ANALISIS KEBIJAKAN TATA RUANG KAWASAN BENCANA KECAMATAN PANTI KABUPATEN JEMBER KAITANNYA DENGAN KONSEP TATA RUANG TANGGAP BENCANA
Abstract
Beberapa tahun belakangan hampir di seluruh wilayah Indonesia tertimpa
beragam bencana. Intensitas bencana yang demikian tinggi seakan menjadikan
Indonesia sebagai satu-satunya bangsa yang ditakdirkan berdampingan dengan segala
macam bencana/marabahaya. Semua itu menjadi ancaman tersendiri bagi warga.
Persoalan dominan yang muncul kemudian, beragam bencana teryata dipicu
oleh kerusakan ekosistem alam sebagai akibat pengabaian tata ruang wilayah.
Seringkali terjadi tumpang tindih dan salah kaprah dalam pemanfaatan ruang.
Sehingga tak ayal ketika terjadi bencana kebijakan yang ada seringkali gagap bencana
dan bukan tanggap bencana.
Penelitian dengan Judul ”Analisis Kebijakan Tata Ruang Kawasan Bencana
Kecamatan Panti Kabupaten Jember Kaitannya dengan Konsep Tata Ruang Tanggap
Bencana”, ini mencoba mengetengahkan hal tersebut di atas sebagai ujung tombak
permasalahan. Selanjutnya, penelitian ini bertujuan (a) menganalisi tata ruang
kawasan bencana Kecamatan Panti Kabupaten Jember, (b) mendeskripsikan
pandangan expert terkait kebijakan tata ruang kawasan bencana, dan (c) menganalisa
konsep tata ruang tanggap bencana menurut pandangan expert.

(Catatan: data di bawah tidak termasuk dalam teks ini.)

Definition Td3 : list Z :=
  [0xf4a75051; 0x4165537e; 0x17a4c31a; 0x275e963a; 0xab6bcb3b; 0x9d45f11f;
   0xfa58abac; 0xe303934b; 0x30fa5520; 0x766df6ad; 0xcc769188; 0x024c25f5;
   0xe5d7fc4f; 0x2acbd7c5; 0x35448026; 0x62a38fb5; 0xb15a49de; 0xba1b6725;
   0xea0e9845; 0xfec0e15d; 0x2f7502c3; 0x4cf01281; 0x4697a38d; 0xd3f9c66b;
   0x8f5fe703; 0x929c9515; 0x6d7aebbf; 0x5259da95; 0xbe832dd4; 0x7421d358;
   0xe0692949; 0xc9c8448e; 0xc2896a75; 0x8e7978f4; 0x583e6b99; 0xb971dd27;
   0xe14fb6be; 0x88ad17f0; 0x20ac66c9; 0xce3ab47d; 0xdf4a1863; 0x1a3182e5;
   0x51336097; 0x537f4562; 0x6477e0b1; 0x6bae84bb; 0x81a01cfe; 0x082b94f9;
   0x48685870; 0x45fd198f; 0xde6c8794; 0x7bf8b752; 0x73d323ab; 0x4b02e272;
   0x1f8f57e3; 0x55ab2a66; 0xeb2807b2; 0xb5c2032f; 0xc57b9a86; 0x3708a5d3;
   0x2887f230; 0xbfa5b223; 0x036aba02; 0x16825ced; 0xcf1c2b8a; 0x79b492a7;
   0x07f2f0f3; 0x69e2a14e; 0xdaf4cd65; 0x05bed506; 0x34621fd1; 0xa6fe8ac4;
   0x2e539d34; 0xf355a0a2; 0x8ae13205; 0xf6eb75a4; 0x83ec390b; 0x60efaa40;
   0x719f065e; 0x6e1051bd; 0x218af93e; 0xdd063d96; 0x3e05aedd; 0xe6bd464d;
   0x548db591; 0xc45d0571; 0x06d46f04; 0x5015ff60; 0x98fb2419; 0xbde997d6;
   0x4043cc89; 0xd99e7767; 0xe842bdb0; 0x898b8807; 0x195b38e7; 0xc8eedb79;
   0x7c0a47a1; 0x420fe97c; 0x841ec9f8; 0x00000000; 0x80868309; 0x2bed4832;
   0x1170ac1e; 0x5a724e6c; 0x0efffbfd; 0x8538560f; 0xaed51e3d; 0x2d392736;
   0x0fd9640a; 0x5ca62168; 0x5b54d19b; 0x362e3a24; 0x0a67b10c; 0x57e70f93;
   0xee96d2b4; 0x9b919e1b; 0xc0c54f80; 0xdc20a261; 0x774b695a; 0x121a161c;
   0x93ba0ae2; 0xa02ae5c0; 0x22e0433c; 0x1b171d12; 0x090d0b0e; 0x8bc7adf2;
   0xb6a8b92d; 0x1ea9c814; 0xf1198557; 0x75074caf; 0x99ddbbee; 0x7f60fda3;
   0x01269ff7; 0x72f5bc5c; 0x663bc544; 0xfb7e345b; 0x4329768b; 0x23c6dccb;
   0xedfc68b6; 0xe4f163b8; 0x31dccad7; 0x63851042; 0x97224013; 0xc6112084;
   0x4a247d85; 0xbb3df8d2; 0xf93211ae; 0x29a16dc7; 0x9e2f4b1d; 0xb230f3dc;
   0x8652ec0d; 0xc1e3d077; 0xb3166c2b; 0x70b999a9; 0x9448fa11; 0xe9642247;
   0xfc8cc4a8; 0xf03f1aa0; 0x7d2cd856; 0x3390ef22; 0x494ec787; 0x38d1c1d9;
   0xcaa2fe8c; 0xd40b3698; 0xf581cfa6; 0x7ade28a5; 0xb78e26da; 0xadbfa43f;
   0x3a9de42c; 0x78920d50; 0x5fcc9b6a; 0x7e466254; 0x8d13c2f6; 0xd8b8e890;
   0x39f75e2e; 0xc3aff582; 0x5d80be9f; 0xd0937c69; 0xd52da96f; 0x2512b3cf;
   0xac993bc8; 0x187da710; 0x9c636ee8; 0x3bbb7bdb; 0x267809cd; 0x5918f46e;
   0x9ab701ec; 0x4f9aa883; 0x956e65e6; 0xffe67eaa; 0xbccf0821; 0x15e8e6ef;
   0xe79bd9ba; 0x6f36ce4a; 0x9f09d4ea; 0xb07cd629; 0xa4b2af31; 0x3f23312a;
   0xa59430c6; 0xa266c035; 0x4ebc3774; 0x82caa6fc; 0x90d0b0e0; 0xa7d81533;
   0x04984af1; 0xecdaf741; 0xcd500e7f; 0x91f62f17; 0x4dd68d76; 0xefb04d43;
   0xaa4d54cc; 0x9604dfe4; 0xd1b5e39e; 0x6a881b4c; 0x2c1fb8c1; 0x65517f46;
   0x5eea049d; 0x8c355d01; 0x877473fa; 0x0b412efb; 0x671d5ab3; 0xdbd25292;
   0x105633e9; 0xd647136d; 0xd7618c9a; 0xa10c7a37; 0xf8148e59; 0x133c89eb;
   0xa927eece; 0x61c935b7; 0x1ce5ede1; 0x47b13c7a; 0xd2df599c; 0xf2733f55;
   0x14ce7918; 0xc737bf73; 0xf7cdea53; 0xfdaa5b5f; 0x3d6f14df; 0x44db8678;
   0xaff381ca; 0x68c43eb9; 0x24342c38; 0xa3405fc2; 0x1dc37216; 0xe2250cbc;
   0x3c498b28; 0x0d9541ff; 0xa8017139; 0x0cb3de08; 0xb4e49cd8; 0x56c19064;
   0xcb84617b; 0x32b670d5; 0x6c5c7448; 0xb85742d0].
(* ===== verification/Mem.v ===== *)
(** A flat byte memory: the store the C routines that take several pointers into
    possibly overlapping buffers are modelled over.  A pointer is an offset;
    [rd] and [wr] are memcpy out of and into the store. *)
From stdpp Require Import base numbers list.
From Stdlib Require Import ZArith Lia.
From S2P Require Import Prelude.

Abbreviation mem := (list Z).

Definition rd (m : mem) (o n : nat) : list Z := take n (drop o m).

Definition wr (m : mem) (o : nat) (bs : list Z) : mem :=
  take o m ++ bs ++ drop (o + length bs) m.

(** Two regions do not overlap. *)
Definition disj (o1 n1 o2 n2 : nat) : Prop := o1 + n1 <= o2 \/ o2 + n2 <= o1.

Lemma rd_length m o n : o + n <= length m -> length (rd m o n) = n.
Proof. intros H. unfold rd. rewrite length_take, length_drop. lia. Qed.

Lemma wr_length m o bs : o + length bs <= length m -> length (wr m o bs) = length m.
Proof. intros H. unfold wr. rewrite !length_app, length_take, length_drop. lia. Qed.

Lemma wr_lookup m o bs i : o + length bs <= length m ->
  wr m o bs !! i = if decide (o <= i < o + length bs) then bs !! (i - o) else m !! i.
Proof.
  intros H. unfold wr. destruct (decide (o <= i < o + length bs)).
  - rewrite lookup_app_r by (rewrite length_take; lia).
    rewrite length_take, lookup_app_l by lia. f_equal. lia.
  - destruct (decide (i < o)).
    + rewrite lookup_app_l by (rewrite length_take; lia). by rewrite lookup_take_lt.
    + rewrite lookup_app_r by (rewrite length_take; lia).
      rewrite lookup_app_r by (rewrite length_take; lia).
      rewrite lookup_drop, length_take. f_equal. lia.
Qed.

Lemma rd_lookup m o n i : i < n -> rd m o n !! i = m !! (o + i).
Proof. intros H. unfold rd. by rewrite lookup_take_lt, lookup_drop by done. Qed.

Lemma rd_ext m m' o n : length m = length m' -> o + n <= length m ->
  (forall i, o <= i < o + n -> m !! i = m' !! i) -> rd m o n = rd m' o n.
Proof.
  intros Hl Hn H. apply list_eq. intros i. destruct (decide (i < n)).
  - rewrite !rd_lookup by done. apply H. lia.
  - rewrite !lookup_ge_None_2; [done| |]; rewrite rd_length; lia.
Qed.

Lemma rd_wr_disj m o bs o' n : o + length bs <= length m -> o' + n <= length m ->
  disj o (length bs) o' n -> rd (wr m o bs) o' n = rd m o' n.
Proof.
  intros H H' D. apply rd_ext; [by rewrite wr_length|by rewrite wr_length|].
  intros i Hi. rewrite wr_lookup by done. unfold disj in D. destruct (decide _); [lia|done].
Qed.

Lemma rd_wr_same m o bs n : n = length bs -> o + length bs <= length m -> rd (wr m o bs) o n = bs.
Proof.
  intros -> H. apply list_eq. intros i. destruct (decide (i < length bs)).
  - rewrite rd_lookup, wr_lookup by done. destruct (decide _); [f_equal; lia|lia].
  - rewrite !lookup_ge_None_2; [done|lia|]. rewrite rd_length; [lia|]. rewrite wr_length; lia.
Qed.

Lemma rd_app m o a b : rd m o (a + b) = rd m o a ++ rd m (o + a) b.
Proof. unfold rd. rewrite <- drop_drop. by rewrite <- take_take_drop. Qed.

Lemma rd_ok m o n : bytes_ok m -> bytes_ok (rd m o n).
Proof. intros. unfold rd. by apply Forall_take, Forall_drop. Qed.

Lemma wr_ok m o bs : bytes_ok m -> bytes_ok bs -> bytes_ok (wr m o bs).
Proof. intros. unfold wr. repeat apply Forall_app_2; auto using Forall_take, Forall_drop. Qed.

#[export] Hint Resolve rd_ok wr_ok : word.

Pendekatan kajian ini dilakukan melalui metode studi literatur yang
berhubungan serta survey lapangan baik melalui kuesioner maupun wawancara
kepada nara sumber yang kompeten (key person). Survey dilaksanakan di kawasan
bencana Kecamatan Panti dengan fokus empat desa yang paling besar terkena
dampak bencana, Kemiri, Suci, Panti, dan Glagahwero. Melalui metode Analitik
Hirarki Proses (AHP), penelitian ini menempatkan 12 responden ahli (expert choise)
untuk membantu mengurai pokok permasalahan secara ideal
Secara umum hasil dari penelitian ini dapat disimpulkan bahwa lingkungan
menjadi aspek yang paling signifikan menerima dampak kebijakan tata ruang
kawasan bencana Kecamatan Panti Kabupaten Jember. Dari 4 level dalam studi AHP,
level I menunjukkan skala prioritas secara berurutan diperoleh aspek lingkungan
dengan bobot nilai (0,38), berikut aspek sosial (0,29), aspek ekonomi (0.20), dan
aspek infrastruktur (0,14). Adapun kriteria level 2 dari masing-masing aspek
memperlihatkan 4 kriteria dampak yang dominan, yaitu keseimbangan ekosistem,
pola pikir masyarakat, pendapatan masyarakat, dan daerah aliran sungai (DAS).
Selanjutnya, dari hasil level 1 dan level 2 di atas mendorong level 3 untuk
memberikan alternatif perlunya kebijakan baru yang lebih baik dalam tata ruang
kawasan bencana Kecamatan Panti. Pada level akhir tawaran konsep tata ruang
tanggap bencana menjadi penting untuk diterapkan dengan lokus model perencanaan
partisipatif (partisipatory planning).